----- INPUT FOR THIS TASK -----

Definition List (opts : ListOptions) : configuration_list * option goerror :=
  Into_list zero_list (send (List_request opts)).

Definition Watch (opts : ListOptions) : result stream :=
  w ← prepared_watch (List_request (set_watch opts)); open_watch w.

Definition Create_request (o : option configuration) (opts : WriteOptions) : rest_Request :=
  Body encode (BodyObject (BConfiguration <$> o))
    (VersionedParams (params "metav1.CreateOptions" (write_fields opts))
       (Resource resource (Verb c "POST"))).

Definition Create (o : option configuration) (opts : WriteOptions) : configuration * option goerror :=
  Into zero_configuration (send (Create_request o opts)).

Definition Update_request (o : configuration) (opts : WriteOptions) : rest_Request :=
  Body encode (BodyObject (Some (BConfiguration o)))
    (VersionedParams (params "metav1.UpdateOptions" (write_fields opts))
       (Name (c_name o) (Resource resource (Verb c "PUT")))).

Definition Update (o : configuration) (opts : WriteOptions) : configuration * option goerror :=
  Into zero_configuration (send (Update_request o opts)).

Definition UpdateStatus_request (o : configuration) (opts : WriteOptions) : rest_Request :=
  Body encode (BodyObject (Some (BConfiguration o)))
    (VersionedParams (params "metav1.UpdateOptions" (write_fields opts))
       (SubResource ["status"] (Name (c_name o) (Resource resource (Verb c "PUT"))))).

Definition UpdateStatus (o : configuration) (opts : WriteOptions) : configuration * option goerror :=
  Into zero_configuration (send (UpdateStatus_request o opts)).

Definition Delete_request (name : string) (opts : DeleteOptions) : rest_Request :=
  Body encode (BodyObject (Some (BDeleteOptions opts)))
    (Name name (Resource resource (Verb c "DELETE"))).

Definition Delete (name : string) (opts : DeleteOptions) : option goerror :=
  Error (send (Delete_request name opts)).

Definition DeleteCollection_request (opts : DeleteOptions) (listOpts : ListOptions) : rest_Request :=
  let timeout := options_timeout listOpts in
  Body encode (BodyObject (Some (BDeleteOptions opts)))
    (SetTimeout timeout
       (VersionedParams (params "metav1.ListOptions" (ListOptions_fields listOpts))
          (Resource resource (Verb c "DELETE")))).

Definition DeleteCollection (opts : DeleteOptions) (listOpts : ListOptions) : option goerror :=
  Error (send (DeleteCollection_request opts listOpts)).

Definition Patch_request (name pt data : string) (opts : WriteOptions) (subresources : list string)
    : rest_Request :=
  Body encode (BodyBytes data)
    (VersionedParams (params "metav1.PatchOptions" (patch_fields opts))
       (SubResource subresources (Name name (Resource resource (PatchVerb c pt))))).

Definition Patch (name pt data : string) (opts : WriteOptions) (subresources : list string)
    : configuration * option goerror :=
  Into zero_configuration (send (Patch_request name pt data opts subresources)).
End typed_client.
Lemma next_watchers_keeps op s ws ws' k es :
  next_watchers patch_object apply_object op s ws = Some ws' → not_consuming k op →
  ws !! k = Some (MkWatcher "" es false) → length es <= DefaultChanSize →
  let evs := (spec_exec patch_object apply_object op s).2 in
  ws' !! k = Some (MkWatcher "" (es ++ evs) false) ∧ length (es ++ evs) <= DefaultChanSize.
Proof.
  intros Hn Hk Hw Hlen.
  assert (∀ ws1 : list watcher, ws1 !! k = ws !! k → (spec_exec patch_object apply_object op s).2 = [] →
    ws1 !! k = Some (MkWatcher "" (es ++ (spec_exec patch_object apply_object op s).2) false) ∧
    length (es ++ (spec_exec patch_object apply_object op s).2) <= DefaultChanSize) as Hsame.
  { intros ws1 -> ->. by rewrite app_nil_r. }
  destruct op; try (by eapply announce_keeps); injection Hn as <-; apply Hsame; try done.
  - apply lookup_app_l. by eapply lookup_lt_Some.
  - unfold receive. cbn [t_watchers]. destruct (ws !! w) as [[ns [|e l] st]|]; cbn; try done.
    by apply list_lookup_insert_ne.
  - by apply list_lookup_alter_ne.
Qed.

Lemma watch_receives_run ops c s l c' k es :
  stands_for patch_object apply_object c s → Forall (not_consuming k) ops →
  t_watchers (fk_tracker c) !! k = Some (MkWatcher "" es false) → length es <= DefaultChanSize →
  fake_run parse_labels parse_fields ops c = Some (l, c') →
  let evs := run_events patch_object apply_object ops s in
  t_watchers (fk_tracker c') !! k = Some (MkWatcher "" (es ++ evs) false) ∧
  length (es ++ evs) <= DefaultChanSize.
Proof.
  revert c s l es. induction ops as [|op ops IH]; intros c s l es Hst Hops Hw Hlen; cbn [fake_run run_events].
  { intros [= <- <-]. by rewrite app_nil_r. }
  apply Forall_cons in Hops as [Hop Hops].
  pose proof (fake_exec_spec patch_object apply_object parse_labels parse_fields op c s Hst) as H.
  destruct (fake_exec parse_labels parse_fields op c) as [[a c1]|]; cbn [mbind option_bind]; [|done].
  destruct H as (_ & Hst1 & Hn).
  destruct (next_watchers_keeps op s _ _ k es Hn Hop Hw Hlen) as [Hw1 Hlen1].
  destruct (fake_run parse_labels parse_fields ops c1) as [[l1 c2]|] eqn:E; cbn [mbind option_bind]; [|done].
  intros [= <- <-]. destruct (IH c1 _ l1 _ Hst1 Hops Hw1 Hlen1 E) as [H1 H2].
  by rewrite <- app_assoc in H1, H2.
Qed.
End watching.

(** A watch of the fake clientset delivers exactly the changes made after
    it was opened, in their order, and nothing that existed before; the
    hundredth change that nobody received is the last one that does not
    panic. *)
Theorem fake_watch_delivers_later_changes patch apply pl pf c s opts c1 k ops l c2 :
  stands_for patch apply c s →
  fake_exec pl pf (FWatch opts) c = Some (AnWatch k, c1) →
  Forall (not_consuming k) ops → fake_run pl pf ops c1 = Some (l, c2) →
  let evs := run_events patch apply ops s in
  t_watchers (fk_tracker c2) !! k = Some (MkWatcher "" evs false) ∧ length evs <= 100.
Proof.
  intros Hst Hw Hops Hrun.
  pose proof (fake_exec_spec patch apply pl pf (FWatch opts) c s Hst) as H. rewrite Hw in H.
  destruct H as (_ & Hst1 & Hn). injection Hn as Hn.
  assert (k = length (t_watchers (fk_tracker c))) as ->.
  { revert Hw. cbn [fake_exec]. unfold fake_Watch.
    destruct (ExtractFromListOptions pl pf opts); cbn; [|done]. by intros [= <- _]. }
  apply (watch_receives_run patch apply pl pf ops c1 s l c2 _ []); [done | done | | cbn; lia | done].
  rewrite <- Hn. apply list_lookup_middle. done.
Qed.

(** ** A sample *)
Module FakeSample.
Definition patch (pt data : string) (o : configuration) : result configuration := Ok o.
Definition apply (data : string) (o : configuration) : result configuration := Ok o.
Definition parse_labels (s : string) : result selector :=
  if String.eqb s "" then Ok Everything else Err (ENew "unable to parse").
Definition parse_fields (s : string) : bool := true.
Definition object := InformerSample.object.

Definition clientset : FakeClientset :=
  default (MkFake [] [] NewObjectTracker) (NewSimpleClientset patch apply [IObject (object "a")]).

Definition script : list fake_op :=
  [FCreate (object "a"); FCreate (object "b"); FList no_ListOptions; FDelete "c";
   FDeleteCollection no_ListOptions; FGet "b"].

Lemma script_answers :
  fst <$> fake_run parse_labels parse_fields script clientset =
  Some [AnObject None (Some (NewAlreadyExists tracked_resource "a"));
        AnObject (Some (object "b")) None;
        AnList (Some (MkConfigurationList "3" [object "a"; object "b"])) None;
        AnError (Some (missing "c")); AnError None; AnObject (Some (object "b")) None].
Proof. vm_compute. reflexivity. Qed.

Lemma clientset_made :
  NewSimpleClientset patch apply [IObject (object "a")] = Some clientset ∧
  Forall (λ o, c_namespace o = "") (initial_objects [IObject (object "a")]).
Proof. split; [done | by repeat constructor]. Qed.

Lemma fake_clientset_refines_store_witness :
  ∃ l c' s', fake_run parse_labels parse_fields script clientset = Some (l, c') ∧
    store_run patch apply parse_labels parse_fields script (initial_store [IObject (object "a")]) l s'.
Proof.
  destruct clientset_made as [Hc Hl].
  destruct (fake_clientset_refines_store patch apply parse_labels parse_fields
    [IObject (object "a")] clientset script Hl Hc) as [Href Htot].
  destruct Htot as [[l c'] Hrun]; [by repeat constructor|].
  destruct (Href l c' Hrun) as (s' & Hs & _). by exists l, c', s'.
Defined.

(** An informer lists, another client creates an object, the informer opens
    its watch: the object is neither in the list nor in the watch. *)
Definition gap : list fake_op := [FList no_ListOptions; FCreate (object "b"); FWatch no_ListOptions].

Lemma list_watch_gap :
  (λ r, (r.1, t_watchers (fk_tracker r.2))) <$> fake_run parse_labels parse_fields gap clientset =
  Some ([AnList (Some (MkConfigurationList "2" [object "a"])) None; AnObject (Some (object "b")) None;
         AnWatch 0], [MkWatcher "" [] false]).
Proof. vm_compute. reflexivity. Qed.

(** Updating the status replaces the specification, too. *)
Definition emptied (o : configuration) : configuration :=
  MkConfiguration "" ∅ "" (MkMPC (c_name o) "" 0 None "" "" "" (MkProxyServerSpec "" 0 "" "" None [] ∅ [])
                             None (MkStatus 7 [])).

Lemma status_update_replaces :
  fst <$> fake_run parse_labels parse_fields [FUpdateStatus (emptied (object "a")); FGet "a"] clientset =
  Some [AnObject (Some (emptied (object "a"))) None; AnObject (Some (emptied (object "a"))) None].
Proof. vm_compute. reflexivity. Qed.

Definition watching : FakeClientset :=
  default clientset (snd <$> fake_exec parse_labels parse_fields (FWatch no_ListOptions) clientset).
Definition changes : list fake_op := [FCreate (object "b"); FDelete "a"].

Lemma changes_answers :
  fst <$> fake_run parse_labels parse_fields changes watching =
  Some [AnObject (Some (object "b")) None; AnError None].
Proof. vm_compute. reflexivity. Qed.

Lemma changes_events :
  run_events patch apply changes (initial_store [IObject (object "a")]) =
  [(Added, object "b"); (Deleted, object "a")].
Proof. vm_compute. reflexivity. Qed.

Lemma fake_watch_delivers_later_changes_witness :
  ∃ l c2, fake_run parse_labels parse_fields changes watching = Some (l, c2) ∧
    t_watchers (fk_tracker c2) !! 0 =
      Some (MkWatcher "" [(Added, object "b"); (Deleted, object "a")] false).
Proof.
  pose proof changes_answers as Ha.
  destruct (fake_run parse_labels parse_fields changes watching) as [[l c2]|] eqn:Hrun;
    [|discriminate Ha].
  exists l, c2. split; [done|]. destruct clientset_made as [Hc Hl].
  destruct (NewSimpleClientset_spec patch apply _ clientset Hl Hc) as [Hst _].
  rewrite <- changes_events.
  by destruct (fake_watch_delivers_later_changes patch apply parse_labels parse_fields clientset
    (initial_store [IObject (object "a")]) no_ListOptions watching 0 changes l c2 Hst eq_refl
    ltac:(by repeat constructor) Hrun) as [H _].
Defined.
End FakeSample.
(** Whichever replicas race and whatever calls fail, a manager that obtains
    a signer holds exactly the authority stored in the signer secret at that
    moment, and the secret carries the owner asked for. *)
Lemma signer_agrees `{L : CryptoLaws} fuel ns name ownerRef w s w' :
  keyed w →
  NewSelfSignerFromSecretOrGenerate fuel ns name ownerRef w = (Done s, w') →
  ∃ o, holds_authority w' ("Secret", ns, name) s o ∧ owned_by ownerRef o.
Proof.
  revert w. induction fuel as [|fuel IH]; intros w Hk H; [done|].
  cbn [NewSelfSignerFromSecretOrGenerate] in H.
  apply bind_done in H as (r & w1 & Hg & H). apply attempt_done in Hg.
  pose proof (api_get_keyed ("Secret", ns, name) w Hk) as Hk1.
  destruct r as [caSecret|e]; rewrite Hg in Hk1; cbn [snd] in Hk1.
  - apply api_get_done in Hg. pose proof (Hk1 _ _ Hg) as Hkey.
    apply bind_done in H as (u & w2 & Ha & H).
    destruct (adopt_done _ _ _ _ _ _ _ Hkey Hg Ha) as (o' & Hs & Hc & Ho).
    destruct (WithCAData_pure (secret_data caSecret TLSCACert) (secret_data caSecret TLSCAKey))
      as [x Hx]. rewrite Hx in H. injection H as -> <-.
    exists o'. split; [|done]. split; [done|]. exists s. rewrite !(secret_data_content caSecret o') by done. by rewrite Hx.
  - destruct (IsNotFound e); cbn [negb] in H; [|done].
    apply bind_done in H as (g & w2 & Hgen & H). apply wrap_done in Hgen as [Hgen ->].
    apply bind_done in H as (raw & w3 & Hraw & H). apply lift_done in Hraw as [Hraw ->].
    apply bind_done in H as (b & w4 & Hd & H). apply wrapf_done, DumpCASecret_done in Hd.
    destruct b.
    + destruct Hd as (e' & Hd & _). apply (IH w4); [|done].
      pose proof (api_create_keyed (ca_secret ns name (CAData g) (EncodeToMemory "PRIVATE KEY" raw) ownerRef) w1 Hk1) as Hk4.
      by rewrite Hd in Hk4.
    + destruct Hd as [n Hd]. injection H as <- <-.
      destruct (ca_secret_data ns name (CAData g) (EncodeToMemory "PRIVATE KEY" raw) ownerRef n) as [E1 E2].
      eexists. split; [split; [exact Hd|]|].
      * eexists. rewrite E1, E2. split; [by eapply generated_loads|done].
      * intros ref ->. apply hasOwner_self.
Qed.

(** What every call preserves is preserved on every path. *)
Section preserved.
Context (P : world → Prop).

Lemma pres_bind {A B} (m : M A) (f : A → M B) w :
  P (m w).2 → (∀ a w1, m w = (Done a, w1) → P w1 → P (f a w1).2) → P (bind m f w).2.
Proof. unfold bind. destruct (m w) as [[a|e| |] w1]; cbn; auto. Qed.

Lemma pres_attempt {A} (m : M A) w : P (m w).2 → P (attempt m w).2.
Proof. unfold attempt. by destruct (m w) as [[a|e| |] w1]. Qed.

-----

** YOUR GOAL **
Proceeding from the line containing "Some (l, c2) ∧" through the line containing "destruct (WithCAData_pure (secret_data", transcribe the lines above exactly, both end lines included.

** RESPONSE AREA **
  ∃ l c2, fake_run parse_labels parse_fields changes watching = Some (l, c2) ∧
    t_watchers (fk_tracker c2) !! 0 =
      Some (MkWatcher "" [(Added, object "b"); (Deleted, object "a")] false).
Proof.
  pose proof changes_answers as Ha.
  destruct (fake_run parse_labels parse_fields changes watching) as [[l c2]|] eqn:Hrun;
    [|discriminate Ha].
  exists l, c2. split; [done|]. destruct clientset_made as [Hc Hl].
  destruct (NewSimpleClientset_spec patch apply _ clientset Hl Hc) as [Hst _].
  rewrite <- changes_events.
  by destruct (fake_watch_delivers_later_changes patch apply parse_labels parse_fields clientset
    (initial_store [IObject (object "a")]) no_ListOptions watching 0 changes l c2 Hst eq_refl
    ltac:(by repeat constructor) Hrun) as [H _].
Defined.
End FakeSample.
(** Whichever replicas race and whatever calls fail, a manager that obtains
    a signer holds exactly the authority stored in the signer secret at that
    moment, and the secret carries the owner asked for. *)
Lemma signer_agrees `{L : CryptoLaws} fuel ns name ownerRef w s w' :
  keyed w →
  NewSelfSignerFromSecretOrGenerate fuel ns name ownerRef w = (Done s, w') →
  ∃ o, holds_authority w' ("Secret", ns, name) s o ∧ owned_by ownerRef o.
Proof.
  revert w. induction fuel as [|fuel IH]; intros w Hk H; [done|].
  cbn [NewSelfSignerFromSecretOrGenerate] in H.
  apply bind_done in H as (r & w1 & Hg & H). apply attempt_done in Hg.
  pose proof (api_get_keyed ("Secret", ns, name) w Hk) as Hk1.
  destruct r as [caSecret|e]; rewrite Hg in Hk1; cbn [snd] in Hk1.
  - apply api_get_done in Hg. pose proof (Hk1 _ _ Hg) as Hkey.
    apply bind_done in H as (u & w2 & Ha & H).
    destruct (adopt_done _ _ _ _ _ _ _ Hkey Hg Ha) as (o' & Hs & Hc & Ho).
    destruct (WithCAData_pure (secret_data caSecret TLSCACert) (secret_data caSecret TLSCAKey))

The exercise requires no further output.